### [Work to complete]
For this listing, the lines between the one holding "assert (8 *" and the one holding "destruct (Z.leb_spec (len", inclusive, must be set down exactly.

### [Information]
Definition write_into (it : RlpItem) : bytes :=
  match it with
  | RlpBytes b => write_bytes b
  | RlpRaw r => r
  | RlpEmpty => [0x80]
  end.

(** [encode_list]; the sum of the lengths is a [usize]. *)
Definition encode_list (items : list RlpItem) : bytes :=
  let payload_len := foldl (fun acc it => wrapping_add_u64 acc (encoded_len it)) 0 items in
  write_header payload_len 0xc0 ++ concat (map write_into items).

(** ** Decoding *)

Definition total_len (h : ItemHeader) : result RlpError Z :=
  ok_or (checked_add_u64 (h_header_len h) (h_payload_len h)) Overflow.

(** [read_be_usize]: [acc << 8] drops the bits above the 64th. *)
Definition read_be_usize (bs : bytes) : Z :=
  foldl (fun acc b => Z.lor (Z.shiftl acc 8 mod (U64_MAX + 1)) b) 0 bs.

Definition parse_long_header (input : bytes) (len_of_len : Z) (k : ItemKind) : result RlpError ItemHeader :=
  if 8 <? len_of_len then Err Overflow
  else
    let hl := wrapping_add_u64 1 len_of_len in
    len_bytes ← ok_or (slice_get input 1 hl) Truncated;
    if bool_decide (head len_bytes = Some 0) then Err NonMinimalLength
    else
      let payload_len := read_be_usize len_bytes in
      if payload_len <? 56 then Err NonMinimalLength else mret (mkItemHeader k hl payload_len).

Definition parse_header (input : bytes) : result RlpError ItemHeader :=
  first ← ok_or (head input) Truncated;
  if first <=? 0x7f then mret (mkItemHeader KindBytes 0 1)
  else if first <=? 0xb7 then
    let payload_len := wrapping_sub_u8 first 0x80 in
    if (payload_len =? 1) && match input !! 1%nat with Some b => b <? 0x80 | None => false end
    then Err NonMinimalLength
    else mret (mkItemHeader KindBytes 1 payload_len)
  else if first <=? 0xbf then parse_long_header input (wrapping_sub_u8 first 0xb7) KindBytes
  else if first <=? 0xf7 then mret (mkItemHeader KindList 1 (wrapping_sub_u8 first 0xc0))
  else parse_long_header input (wrapping_sub_u8 first 0xf7) KindList.

(** The payload of the single list item that makes up the input. *)
Definition RlpList_parse (input : bytes) : result RlpError bytes :=
  header ← parse_header input;
  if bool_decide (kind header <> KindList) then Err ExpectedList
  else
    total ← total_len header;
    if len input <? total then Err Truncated
    else if total <? len input then Err TrailingBytes
    else ok_or (slice_get input (h_header_len header) total) Truncated.

Definition next_field (payload : bytes) : result RlpError (bytes * bytes) :=
  header ← parse_header payload;
  total ← total_len header;
  item ← ok_or (slice_get payload 0 total) Truncated;
  let after := default [] (slice_get payload total (len payload)) in
  if bool_decide (kind header <> KindBytes) then Err ExpectedBytes
  else
    field ← ok_or (slice_get item (h_header_len header) (len item)) Truncated;
    mret (field, after).

(** The loop of [fields]; every field takes at least one byte of the payload, so
    the payload's length bounds it. *)
Fixpoint fields_loop (fuel : nat) (rest : bytes) : result RlpError (list bytes) :=
  match rest with
  | [] => mret []
  | _ =>
      match fuel with
      | O => Err Truncated
      | S fuel =>
          '(field, after) ← next_field rest;
          out ← fields_loop fuel after;
          mret (field :: out)
      end
  end.

Definition fields (payload : bytes) : result RlpError (list bytes) := fields_loop (length payload) payload.

Fixpoint nth_loop (n : nat) (i : Z) (rest : bytes) : result RlpError bytes :=
  match rest with
  | [] => Err (IndexOutOfRange i)
  | _ =>
      '(field, after) ← next_field rest;
      match n with
      | O => mret field
      | S n => nth_loop n i after
      end
  end.

Definition nth_bytes (payload : bytes) (i : nat) : result RlpError bytes := nth_loop i (Z.of_nat i) payload.

(** The loop of [replace_list_field]: the bounds of the item to replace. *)
Fixpoint find_item (fuel : nat) (payload : bytes) (field_index offset idx : Z) : result RlpError (Z * Z) :=
  match fuel with
  | O => Err Truncated
  | S fuel =>
      rest ← ok_or (slice_get payload offset (len payload)) Truncated;
      if bool_decide (rest = []) then Err (IndexOutOfRange field_index)
      else
        item ← parse_header rest;
        item_total ← total_len item;
        if len rest <? item_total then Err Truncated
        else
          let next := wrapping_add_u64 offset item_total in
          if idx =? field_index then
            if bool_decide (kind item <> KindBytes) then Err ExpectedBytes else mret (offset, next)
          else
            idx ← ok_or (checked_add_u64 idx 1) Overflow;
            find_item fuel payload field_index next idx
  end.

Definition replace_list_field (input : bytes) (field_index : Z) (replacement : bytes)
  : result RlpError bytes :=
  outer ← parse_header input;
  if bool_decide (kind outer <> KindList) then Err ExpectedList
  else
    total ← total_len outer;
    if len input <? total then Err Truncated
    else if total <? len input then Err TrailingBytes
    else
      payload ← ok_or (slice_get input (h_header_len outer) total) Truncated;
      '(item_start, item_end) ← find_item (S (length payload)) payload field_index 0 0;
      let old_field_encoded_len := wrapping_sub_u64 item_end item_start in
      let new_field_encoded_len := bytes_encoded_len replacement in
      let new_payload_len :=
        wrapping_add_u64 (wrapping_sub_u64 (len payload) old_field_encoded_len) new_field_encoded_len in
      prefix ← ok_or (slice_get payload 0 item_start) Truncated;
      suffix ← ok_or (slice_get payload item_end (len payload)) Truncated;
      mret (write_header new_payload_len 0xc0 ++ prefix ++ write_bytes replacement ++ suffix).

(** [parse_be_uint]: right-aligned, padded with zeros. *)
Definition parse_be_uint (n : nat) (bs : bytes) : result RlpError bytes :=
  if Z.of_nat n <? len bs then Err (TooLong (len bs) (Z.of_nat n))
  else Ok (replicate (n - length bs) 0 ++ bs).

Definition parse_fixed (n : nat) (bs : bytes) : result RlpError bytes :=
  if decide (length bs = n) then Ok bs else Err (WrongLength (len bs) (Z.of_nat n)).

(** ** Lengths in bytes *)

Lemma minimal_be_len_spec n :
  0 < n <= U64_MAX ->
  1 <= minimal_be_len n <= 8 /\ 256 ^ (minimal_be_len n - 1) <= n < 256 ^ minimal_be_len n.
Proof.
  intros Hn. unfold minimal_be_len, leading_zeros. destruct (Z.eqb_spec n 0); [lia|].
  pose proof (Z.log2_spec n ltac:(lia)) as [Hlo Hhi]. pose proof (Z.log2_nonneg n).
  assert (Z.log2 n <= 63).
  { assert (Z.log2 n < 64); [|lia]. apply Z.log2_lt_pow2; [lia|]. change (2 ^ 64) with 18446744073709551616. ulia. }
  set (l := Z.log2 n) in *. change 256 with (2 ^ 8). rewrite <- !Z.pow_mul_r by dlia.
  assert (8 * ((64 - (63 - l) + 7) / 8 - 1) <= l < 8 * ((64 - (63 - l) + 7) / 8)) by dlia.
  split; [dlia|]. split.
  - etransitivity; [|exact Hlo]. apply Z.pow_le_mono_r; lia.
  - eapply Z.lt_le_trans; [exact Hhi|]. apply Z.pow_le_mono_r; lia.
Qed.

(** The number of bytes is determined by the range. *)
Lemma pow256_unique a b n :
  0 <= a -> 0 <= b -> 256 ^ (a - 1) <= n < 256 ^ a -> 256 ^ (b - 1) <= n < 256 ^ b -> 1 <= a -> 1 <= b -> a = b.
Proof.
  intros Ha Hb [H1 H2] [H3 H4] Ha1 Hb1. destruct (Z.lt_trichotomy a b) as [Hlt|[->|Hlt]]; [|done|].
  - assert (256 ^ a <= 256 ^ (b - 1)) by (apply Z.pow_le_mono_r; lia). lia.
  - assert (256 ^ b <= 256 ^ (a - 1)) by (apply Z.pow_le_mono_r; lia). lia.
Qed.

Lemma take_to_le_bytes k m x : (k <= m)%nat -> take k (to_le_bytes m x) = to_le_bytes k x.
Proof.
  revert m x. induction k as [|k IH]; intros [|m] x Hk; simpl; [done.. | lia |]. by rewrite IH by lia.
Qed.

Lemma slice_get_all bs : slice_get bs 0 (len bs) = Some bs.
Proof.
  unfold slice_get. destruct (Z.leb_spec 0 (len bs)), (Z.leb_spec (len bs) (len bs)); try lia. simpl.
  rewrite Z.sub_0_r, Nat2Z.id. by rewrite firstn_all.
Qed.

(** A slice of a concatenation. *)
Lemma slice_get_app (p m s : bytes) a b :
  a = len p -> b = len p + len m -> slice_get (p ++ m ++ s) a b = Some m.
Proof.
  intros -> ->. unfold slice_get. rewrite !length_app, !Nat2Z.inj_add.
  destruct (Z.leb_spec (len p) (len p + len m)), (Z.leb_spec (len p + len m) (len p + (len m + len s))); try lia.
  simpl. rewrite Nat2Z.id, drop_app_length. replace (Z.to_nat _) with (length m) by lia.
  by rewrite take_app_length.
Qed.

Lemma slice_get_Some bs a b s :
  0 <= a -> slice_get bs a b = Some s ->
  a <= b <= len bs /\ len s = b - a /\ bs = take (Z.to_nat a) bs ++ s ++ drop (Z.to_nat b) bs.
Proof.
  unfold slice_get. intros Ha. destruct (Z.leb_spec a b); [|done]. destruct (Z.leb_spec b (len bs)); [|done].
  simpl. intros [= <-]. split; [lia|]. rewrite length_take, length_drop. split; [lia|].
  rewrite <- (take_drop (Z.to_nat a) bs) at 1. f_equal.
  rewrite <- (take_drop (Z.to_nat (b - a)) (drop (Z.to_nat a) bs)) at 1. f_equal.
  rewrite drop_drop. f_equal. lia.
Qed.

(** The length bytes of a long header. *)
Lemma length_bytes n :
  0 < n <= U64_MAX ->
  slice_get (to_be_bytes 8 n) (wrapping_sub_u64 8 (minimal_be_len n)) 8 =
    Some (rev (to_le_bytes (Z.to_nat (minimal_be_len n)) n)).
Proof.
  intros Hn. destruct (minimal_be_len_spec n Hn) as [Hk _]. set (k := minimal_be_len n) in *.
  unfold wrapping_sub_u64. rewrite Z.mod_small by ulia. unfold slice_get, to_be_bytes.
  rewrite length_rev, length_to_le_bytes. destruct (Z.leb_spec (8 - k) 8); [|lia]. cbn [andb].
  change (8 <=? Z.of_nat 8) with true. cbn iota. f_equal. rewrite skipn_rev, length_to_le_bytes. rewrite firstn_all2 by (rewrite length_rev, length_take, length_to_le_bytes; lia).
  rewrite take_to_le_bytes by lia. do 2 f_equal. lia.
Qed.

### [Result of this task]
  assert (8 * ((64 - (63 - l) + 7) / 8 - 1) <= l < 8 * ((64 - (63 - l) + 7) / 8)) by dlia.
  split; [dlia|]. split.
  - etransitivity; [|exact Hlo]. apply Z.pow_le_mono_r; lia.
  - eapply Z.lt_le_trans; [exact Hhi|]. apply Z.pow_le_mono_r; lia.
Qed.

(** The number of bytes is determined by the range. *)
Lemma pow256_unique a b n :
  0 <= a -> 0 <= b -> 256 ^ (a - 1) <= n < 256 ^ a -> 256 ^ (b - 1) <= n < 256 ^ b -> 1 <= a -> 1 <= b -> a = b.
Proof.
  intros Ha Hb [H1 H2] [H3 H4] Ha1 Hb1. destruct (Z.lt_trichotomy a b) as [Hlt|[->|Hlt]]; [|done|].
  - assert (256 ^ a <= 256 ^ (b - 1)) by (apply Z.pow_le_mono_r; lia). lia.
  - assert (256 ^ b <= 256 ^ (a - 1)) by (apply Z.pow_le_mono_r; lia). lia.
Qed.

Lemma take_to_le_bytes k m x : (k <= m)%nat -> take k (to_le_bytes m x) = to_le_bytes k x.
Proof.
  revert m x. induction k as [|k IH]; intros [|m] x Hk; simpl; [done.. | lia |]. by rewrite IH by lia.
Qed.

Lemma slice_get_all bs : slice_get bs 0 (len bs) = Some bs.
Proof.
  unfold slice_get. destruct (Z.leb_spec 0 (len bs)), (Z.leb_spec (len bs) (len bs)); try lia. simpl.
  rewrite Z.sub_0_r, Nat2Z.id. by rewrite firstn_all.
Qed.

(** A slice of a concatenation. *)
Lemma slice_get_app (p m s : bytes) a b :
  a = len p -> b = len p + len m -> slice_get (p ++ m ++ s) a b = Some m.
Proof.
  intros -> ->. unfold slice_get. rewrite !length_app, !Nat2Z.inj_add.
  destruct (Z.leb_spec (len p) (len p + len m)), (Z.leb_spec (len p + len m) (len p + (len m + len s))); try lia.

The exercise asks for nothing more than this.